While in the United States the divide between mobile provider supply and mobile user demand only seems to be getting wider, some places have already discovered problem themselves.
It may be the best problem to have – it's a sign of sound growth – it's still a problem, especially when growth starts to outpace supply. For the Latin American mobile market, it may well be an issue that's starting to show itself.
A recent survey from Informa Telecoms and Media showed the extent of the situation: by the end of 2013, the market is expected to boast fully 742 million subscribers – a growth of 7.1 percent year to year. Voice is set to be the major revenue stream, as some would expect, representing fully 76 percent of service revenues, but mobile data is set to offer big gains of its own.
Data revenue is expected to climb fully 18 percent over the same time last year, reaching $27.7 billion in the U.S.
What's contributing to these major gains in mobile broadband in Latin America? It's primarily a convergence of several key factors at once. The prices of smartphones have been rapidly declining throughout the region, making them more accessible. Smartphones are set to represent nearly half – 46 percent – of all mobile phones sold in 2013.
Mobile data plans are becoming more affordable as well, providing the necessary factors to drive growth in the mobile sector.
But perhaps key to the whole situation is that fixed broadband penetration in Latin America is comparatively low, as is that of the PC market. The combination of more available mobile gear and more affordable data plans with fewer available alternatives makes for a major growth factor.

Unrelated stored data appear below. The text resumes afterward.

(** * desk-controller: simulated GPIO registry, simulator server and
      Omron D6T frame acquisition

    Shallow embedding of [src/rpi_simulator.py] and
    [src/sensors/omron_d6t/omron_d6t.py].

    - Python [bytes] / [bytearray] values are [list byte]; an element read
      out of one is the integer [byte_val b].
    - Python [int] is [Z]; Python [float] is the kernel's binary64
      [float], and [a / b] on two small integers is the IEEE division of
      their exact conversions.
    - Exceptions are explicit: every operation returns an [Outcome].
    - [print] and [time.sleep] calls have no effect on the modelled state
      and are left out. *)

From Stdlib Require Import ZArith List Lia Bool Floats Uint63.
From Stdlib.Strings Require Import Byte.
Import ListNotations.
Open Scope Z_scope.

(** ** Python values shared by both modules *)

Inductive Exn : Type :=
| KeyError
| IndexError
| ValueError
| AttributeError
| SocketError (errno : Z).

(** [Blocked]: the thread waits for ever on a lock that is already held
    ([threading.Lock] is not re-entrant). *)
Inductive Outcome (A : Type) : Type :=
| Ok (a : A)
| Raise (e : Exn)
| Blocked.
Arguments Ok {A} a.
Arguments Raise {A} e.
Arguments Blocked {A}.

Definition byte_val (b : byte) : Z := Z.of_N (Byte.to_N b).

(** [seq[i]] for a non-negative index. *)
Definition item {A} (l : list A) (i : nat) : option A := nth_error l i.

(** [seq[-1]]: the last element, absent on the empty sequence. *)
Definition last_item {A} (l : list A) : option A :=
  nth_error l (length l - 1).

(** [seq[i] = x] on a Python list: absent (IndexError) out of range. *)
Fixpoint list_assign {A} (l : list A) (i : nat) (x : A) : option (list A) :=
  match l, i with
  | [], _ => None
  | _ :: t, O => Some (x :: t)
  | h :: t, S i' =>
      match list_assign t i' x with
      | Some t' => Some (h :: t')
      | None => None
      end
  end.

(** [range(start, stop, step)] for a positive step. *)
Definition py_range (start stop step : nat) : list nat :=
  map (fun k => (start + k * step)%nat)
      (seq 0 ((stop - start + (step - 1)) / step)).

(** [int / int]: true division of two integers that a binary64 holds
    exactly. *)
Definition float_of_int (z : Z) : float := PrimFloat.of_uint63 (Uint63.of_Z z).
Definition truediv (a b : Z) : float :=
  PrimFloat.div (float_of_int a) (float_of_int b).

(** ** crcmod's predefined 'crc-8'

    [crcmod.predefined.mkCrcFun('crc-8')]: polynomial 0x107, initial value
    0, not reflected, no final xor; most significant bit first. *)
Module Crc8.

Definition shift_bit (c : Z) : Z :=
  if Z.testbit c 7
  then Z.land (Z.lxor (Z.shiftl c 1) 0x07) 0xFF
  else Z.land (Z.shiftl c 1) 0xFF.

Definition update (crc : Z) (b : byte) : Z :=
  Nat.iter 8 shift_bit (Z.lxor crc (byte_val b)).

Definition crc8_func (data : list byte) : Z := fold_left update data 0.

End Crc8.

(** ** sensors/omron_d6t/omron_d6t.py *)
Module OmronD6T.

Definition START_COMMAND : Z := 0x4c.
Definition ARRAY_SIZE : nat := 16.
Definition BUFFER_LENGTH : Z := 35.
Definition PEC_PREFIX : list byte := [x15].
Definition MAX_CELLS_ABOVE_ROOM_TEMPERATURE : Z := 10.

(** A decoded frame: room temperature and the pixel temperatures. *)
Definition Frame : Type := (float * list float)%type.

(** [(hi << 8) | lo] *)
Definition word_of (lo hi : byte) : Z :=
  Z.lor (Z.shiftl (byte_val hi) 8) (byte_val lo).

(** One turn of the [for j in range(2, len - 2, 2)] loop: the state is
    [(cur_pixel, temperature)]. *)
Definition parse_step (raw : list byte)
    (st : Outcome (nat * list float)) (j : nat) : Outcome (nat * list float) :=
  match st with
  | Ok (cur_pixel, temperature) =>
      match item raw (j + 1), item raw j with
      | Some hi, Some lo =>
          match list_assign temperature cur_pixel (truediv (word_of lo hi) 10) with
          | Some temperature' => Ok ((cur_pixel + 1)%nat, temperature')
          | None => Raise IndexError
          end
      | _, _ => Raise IndexError
      end
  | other => other
  end.

Definition __parse_temperature_data (raw_sensor_buffer : list byte)
  : Outcome (option Frame) :=
  if negb (Z.of_nat (length raw_sensor_buffer) =? BUFFER_LENGTH) then Ok None
  else
    match item raw_sensor_buffer 1, item raw_sensor_buffer 0 with
    | Some hi, Some lo =>
        let t := word_of lo hi in
        let room_temperature := truediv t 10 in
        let temperature := repeat 0%float ARRAY_SIZE in
        match fold_left (parse_step raw_sensor_buffer)
                        (py_range 2 (length raw_sensor_buffer - 2) 2)
                        (Ok (O, temperature)) with
        | Ok (_, temperature') => Ok (Some (room_temperature, temperature'))
        | Raise e => Raise e
        | Blocked => Blocked
        end
    | _, _ => Raise IndexError
    end.

Definition __calculate_pec (buf : list byte) : Z :=
  Crc8.crc8_func (PEC_PREFIX ++ buf).

(** [sum(temperature > room_temperature for temperature in temperature_array)] *)
Definition __temperature_cells_above_threshold
    (room_temperature : float) (temperature_array : list float) : Z :=
  fold_left (fun acc (b : bool) => acc + (if b then 1 else 0))
            (map (fun temperature => PrimFloat.ltb room_temperature temperature)
                 temperature_array)
            0.

(** The base class [Sensor] lives in [sensors/sensor.py]; its
    [read_raw_data] and [_MAX_RETRIES] are parameters here.  A bus is any state
    that answers a read with a byte count and a buffer. *)
Section Acquisition.

Variable Bus : Type.
Variable read_raw_data : Bus -> (Z * list byte) * Bus.
Variable MAX_RETRIES : nat.

(** The [for i in range(self._MAX_RETRIES)] loop of [__read], with the
    number of turns left. *)
Fixpoint read_loop (turns : nat) (bus : Bus) : Outcome (option Frame) * Bus :=
  match turns with
  | O => (Ok None, bus)
  | S turns' =>
      let '((bytes_read, sensor_raw_data), bus') := read_raw_data bus in
      if bytes_read =? BUFFER_LENGTH then
        match last_item sensor_raw_data with
        | None => (Raise IndexError, bus')
        | Some crc_expected =>
            let crc_actual := __calculate_pec (removelast sensor_raw_data) in
            if byte_val crc_expected =? crc_actual
            then (__parse_temperature_data sensor_raw_data, bus')
            else read_loop turns' bus'
        end
      else read_loop turns' bus'
  end.

Definition __read (bus : Bus) : Outcome (option Frame) * Bus :=
  read_loop MAX_RETRIES bus.

Definition occupied_status (bus : Bus) : Outcome bool * Bus :=
  match __read bus with
  | (Ok None, bus') => (Ok false, bus')
  | (Ok (Some (room_temperature, temperature_matrix)), bus') =>
      (Ok (MAX_CELLS_ABOVE_ROOM_TEMPERATURE <=?
           __temperature_cells_above_threshold room_temperature temperature_matrix),
       bus')
  | (Raise e, bus') => (Raise e, bus')
  | (Blocked, bus') => (Blocked, bus')
  end.

(** The answers of the first [n] raw reads, and the bus after them. *)
Fixpoint attempts (n : nat) (bus : Bus) : list (Z * list byte) :=
  match n with
  | O => []
  | S n' => let '(r, bus') := read_raw_data bus in r :: attempts n' bus'
  end.

Fixpoint bus_after (n : nat) (bus : Bus) : Bus :=
  match n with
  | O => bus
  | S n' => bus_after n' (snd (read_raw_data bus))
  end.

End Acquisition.

(** *** The frame layout and the acceptance test, in the words of the
    specification; the theorems compare them with the code above. *)

(** The little-endian 16-bit value at offset [off]. *)
Definition le16_at (raw : list byte) (off : nat) : Z :=
  byte_val (nth off raw x00) + 256 * byte_val (nth (off + 1) raw x00).

(** Room temperature from offset 0 and the 16 pixels from offsets
    2, 4, ..., 32, each divided by 10. *)
Definition decode_spec (raw : list byte) : Frame :=
  (truediv (le16_at raw 0) 10,
   map (fun i => truediv (le16_at raw (2 + 2 * i)) 10) (seq 0 16)).

(** A read is a valid frame: 35 bytes counted, 35 bytes held, and the
    CRC-8 of 0x15 followed by the first 34 bytes equal to the last byte. *)
Definition frame_accepted (r : Z * list byte) : bool :=
  (fst r =? 35) && (length (snd r) =? 35)%nat &&
  (Crc8.crc8_func (x15 :: firstn 34 (snd r)) =? byte_val (nth 34 (snd r) x00)).

(** Position and buffer of the first valid frame among some reads. *)
Fixpoint first_accepted (rs : list (Z * list byte)) : option (nat * list byte) :=
  match rs with
  | [] => None
  | r :: rest =>
      if frame_accepted r then Some (O, snd r)
      else
        match first_accepted rest with
        | Some (i, raw) => Some (S i, raw)
        | None => None
        end
  end.

(** The bus collaborator reports the length of the buffer it hands over
    whenever it reports a full frame. *)
Definition count_matches_buffer (r : Z * list byte) : Prop :=
  fst r = BUFFER_LENGTH -> length (snd r) = 35%nat.

(** Number of pixels strictly warmer than the room. *)
Definition count_above (room : float) (pixels : list float) : nat :=
  length (filter (fun t => PrimFloat.ltb room t) pixels).

(** A bus that plays back a fixed list of answers, then reports nothing. *)
Definition scripted_read (script : list (Z * list byte))
  : (Z * list byte) * list (Z * list byte) :=
  match script with
  | [] => ((0, []), [])
  | r :: rest => (r, rest)
  end.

Mobile companies are already preparing to accommodate this expansion, with over 60 percent of polled operators planning to release 4G services by the end of 2013. Several nations are planning LTE spectrum auctions, and in some countries, like Chile and Brazil, the launch is much closer to completion.
Chile expects service to go live this year, and Brazil expects full commercial launches. But since LTE is still comparatively new, both the infrastructure and the devices for it are still in short supply and still expensive. A large amount of growth on an older network could mean a lower overall quality of service for those users on that network, and that could sour the experience.
Only 0.3 percent of all subscribers will be LTE subscribers by the end of 2013, so that could make for some log jams on the way to a better overall experience for users.
Some might consider this a good opportunity for other wireless providers, or even fixed broadband, to come in and offer Latin America better speeds and better service, but the geography of Latin America doesn't always make that possible. Still, there's certainly plenty of room for providers in the LTE market and similar to get in; a lot of users are already enjoying mobile broadband in Latin America, and there are certainly more than enough smartphones.
Latin America's status as a developing market when it comes to mobile broadband does pose plenty of opportunities, but also plenty of challenges.